There is Hope

Two, very long, years ago I got gut level honest with myself, on the internet.  It was never intended to be anything more than that.  The thing about being really honest, though, is that it tends to encourage people to do the same.  As a result I have been able to interact with people of every race and ethnicity from all over the world on issues of racial inequality, injustice and just being a  decent human being.  It has been eye opening, to say the least.  What started out as a basic awareness that something wasn’t right turned into genuine heartbreak.  The kind you can only feel when you come to the end of a very long path to find yourself standing at the foot of a mountain too high to climb with no where to go but forward.

What I mean is, there is no situation I have ever stood before that God had not already made a way through.

Fortunately for me, I have spent a lot of time standing at the foot of a mountain like that; enough to realize that when I am, I’m actually standing at the foot of the cross.  What I mean is, there is no situation I have ever stood before that God had not already made a way through.  All I had to do was follow his lead one step at a time.  So that’s what I’ve been doing.  One step, one conversation, one opportunity at a time, I have been following Him over this mountain.  It is very likely that I will spend the rest of my days on this earth doing just that, but every now and then I catch a glimpse of the view and it takes my breath away.  Last night was just that for me.  Let me explain.

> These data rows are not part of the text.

(* ===== verification/Convert.v ===== *)
(** * h/conv.h: the conversions between the integer types of C and POSIX

    The helpers of conv.h that [Conv] does not hold. The types POSIX leaves
    open ([uid_t], [time_t], [socklen_t], [char], ...) are those of a
    [Platform], signed or not and of any width up to that of [intmax_t]; the
    types of the language are those of LP64. A helper [X2Y] is the function
    from the value given to the value stored in [*out], or [None] when it
    returns -1; [out] is the address of a variable in every call.
    [conversions_exact] is the contract conv.h states for all of them at
    once, whatever the platform. The conversions to [float] and [double] are
    not modelled. *)

From S2P Require Import Prelude Conv.
Open Scope Z_scope.
Open Scope c_scope.

(** ** Integer types *)

Record ctype := CT { ct_signed : bool; ct_width : Z }.

Definition ct_min (t : ctype) : Z := if ct_signed t then - 2 ^ (ct_width t - 1) else 0.
Definition ct_max (t : ctype) : Z := if ct_signed t then 2 ^ (ct_width t - 1) - 1 else 2 ^ ct_width t - 1.

Definition in_type (t : ctype) (n : Z) : Prop := ct_min t <= n <= ct_max t.
Definition fits (t : ctype) (n : Z) : bool := (ct_min t <=? n) && (n <=? ct_max t).

(** The conversion [(t) n] of C, which wraps. *)
Definition cast (t : ctype) (n : Z) : Z :=
  if ct_signed t then (n + 2 ^ (ct_width t - 1)) mod 2 ^ ct_width t - 2 ^ (ct_width t - 1)
  else n mod 2 ^ ct_width t.
Fixpoint pe_cpy (pe : PElement) : cres (option PElement) :=
  match pe_alloc (pe_class pe) (pe_form pe) (pe_id pe) with
  | None => Val None
  | Some p =>
      let p := set_len (set_context p (pe_context pe)) (pe_len pe) in
      r <-
        (if pe_form p =? PE_FORM_ICONS then cpy_prim pe (set_ilen p (pe_ilen pe))
         else if pe_form p =? PE_FORM_PRIM then cpy_prim pe p
         else if pe_form p =? PE_FORM_CONS then
           l <- (fix go (rs : list PElement) : cres (option (list PElement)) :=
                   match rs with
                   | [] => Val (Some [])
                   | r :: rs' =>
                       q <- pe_cpy r;;
                       match q with
                       | None => Val None
                       | Some q =>
                           qs <- go rs';;
                           Val (match qs with Some qs => Some (q :: qs) | None => None end)
                       end
                   end) (pe_cons pe);;
           Val (match l with Some l => Some (set_cons p l) | None => None end)
         else Val (Some p));;
      Val (match r with Some p => Some (set_nbits p (pe_nbits pe)) | None => None end)
  end.

(** ** pe_pullup.c

    The octets of the element, gathered from its members; [None] is the
    null pointer. [realloc (dp, 0)] has freed [dp] when it returns NULL, and
    the code then frees it again: undefined. *)
Fixpoint pe_pullup_aux (pe : PElement) : cres (option (list Z)) :=
  if pe_form pe =? PE_FORM_PRIM then
    if malloc_int (pe_len pe) then cmap Some (rdn_ptr (pe_prim pe) (pe_len pe))
    else Val None
  else if pe_form pe =? PE_FORM_CONS then
    (fix go (ps : list PElement) (dp : option (list Z)) : cres (option (list Z)) :=
       match ps with
       | [] => Val dp
       | p :: ps' =>
           if negb (pe_class p =? pe_class pe) || negb (pe_id p =? pe_id pe) then Val None
           else
             ep <- pe_pullup_aux p;;
             match ep with
             | None => Val None
             | Some ep =>
                 match dp with
                 | None => go ps' (Some ep)
                 | Some d =>
                     let k := i32 (zlen d + zlen ep) in
                     if k =? 0 then UB
                     else if realloc_int k then go ps' (Some (d ++ ep))
                     else Val None
                 end
             end
       end) (pe_cons pe) None
  else Val None.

Since this whole thing started a lot in my life has changed.  My family grew, I moved to a new state, started a new job and found myself planted in a whole new community that just happens to be in an area of the country that, while diverse, is thick with racial tension. The community I’m in however, my tribe, is filled with people just as heartbroken by injustice as I am. Men and women who are not content to scroll through the brokenness of this world and do nothing. So we decided it was time for action.

Everything worth anything starts small. It starts with me.

To be clear, I’ve never been a political guy, nor do I ever want to be. I follow Jesus, and if he didn’t think it was a good use of his time to mess with politics, neither do I. You see he knew what I am only recently finding out: everything worth anything starts small. It starts with me.

In the middle of my gut level honesty I realized that if I want to be a part of the solution, “I have to build genuine relationships with people of color and stop the whole ridiculous ‘I don’t see color’ BS.  I need to see color and learn to appreciate it for what it is.  I need to allow myself to participate in and grow from and enjoy a culture that is not my own.  One that has its pluses and minuses like all others.  I need to be willing to get close enough to applaud when there is a victory, mourn when there is a loss and call it out when there is a shortcoming. I need to actually see my brothers and sisters of color as family.” So that’s what we set out to do.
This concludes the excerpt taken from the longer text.